On May 22, 1984, while driving a semi-tractor trailer, the plaintiff was involved in an accident which caused injuries to his neck, left arm and left shoulder. Specifically, the plaintiff was diagnosed as having a possible brachial plexus injury of the left arm with palsy of the left deltoid and biceps and strain of the cervical, thoracic and lumbar spine (T.R. 137).

The plaintiff was treated immediately and admitted to a local hospital on the following day. Shortly thereafter, upon complaints of continued pain and weakness in the affected areas, the plaintiff was transferred to St. Anthony’s Hospital in Rockford where he was examined by Dr. Yake, a neurosurgeon, and Dr. Nigam, an orthopedic surgeon (T.R. 157-60). Dr. Yake had a cervical myelogram performed on the plaintiff which revealed narrowing of the cervical spinal canal and cervical spondylosis (T.R. 165). On May 23, 1984, on the basis of testing and consultation with Dr. Nigam, Dr. Yake performed a decompressive cervical laminectomy and cervical foraminotimies of the C6 and C7 nerve roots (T.R. 171).

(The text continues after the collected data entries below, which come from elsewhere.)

(* ===== verification/GrantBounds.v ===== *)
(** * Grant bounds and grant scopes

    Model of [grant-runtime/domain/grant-bound.ts] (the closed bound algebra)
    and [grant-scope.ts] (the axes, their well-formedness, canonical form and
    serialization). The clock text of a window is read by the host's
    [Date.parse]. *)

From Stdlib Require Import QArith.
From S2P Require Import Prelude Decimal Js Monetary Parameters.

Local Open Scope Z_scope.
Local Open Scope frontera_scope.

(** ** Bounds *)

Inductive GrantBound :=
  | Identity (value : string)
  | SetOf (values : list string)
  | Ceiling (limit unit : string)
  | Window (notAfter : string).
Global Instance GrantBound_eq_dec : EqDecision GrantBound.
Proof. solve_decision. Defined.

Inductive GrantBoundKind := k_identity | k_set | k_ceiling | k_window.
Global Instance GrantBoundKind_eq_dec : EqDecision GrantBoundKind.
Proof. solve_decision. Defined.

Definition bound_kind (b : GrantBound) : GrantBoundKind :=
  match b with Identity _ => k_identity | SetOf _ => k_set | Ceiling _ _ => k_ceiling | Window _ => k_window end.

Definition canonicalGrantSetValues (values : list string) : list string := sort_strings (nub values).

Definition setsEqual (left right : list string) : bool :=
  (length left =? length right)%nat && forallb (λ p, str_eqb p.1 p.2) (zip left right).

Section Bounds.
Context `{JsHost}.

Definition isWellFormedGrantBound (b : GrantBound) : bool :=
  match b with
  | Identity v => nonempty v
  | SetOf values => (0 <? Z.of_nat (length values)) && forallb nonempty values
  | Ceiling limit u => isWellFormedMonetaryAmount {| value := limit; unit_ := u |}
  | Window notAfter => is_some (date_parse notAfter)
  end.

After this surgery, Dr. Yake referred the plaintiff and all requests for disability information to Dr. Nigam who replaced Dr. Yake as the treating physician (T.R. 201, 231). Dr. Yake did examine the plaintiff in late 1984 and told the plaintiff that he could return to light work (T.R. 33, 28). Dr. Nigam examined the plaintiff regularly between the accident and the hearing, seeing the plaintiff at least five times (T.R. 237, 230). Each time Dr. Nigam examined the plaintiff, the doctor found weakness in the plaintiff’s left arm and shoulder (T.R. 237).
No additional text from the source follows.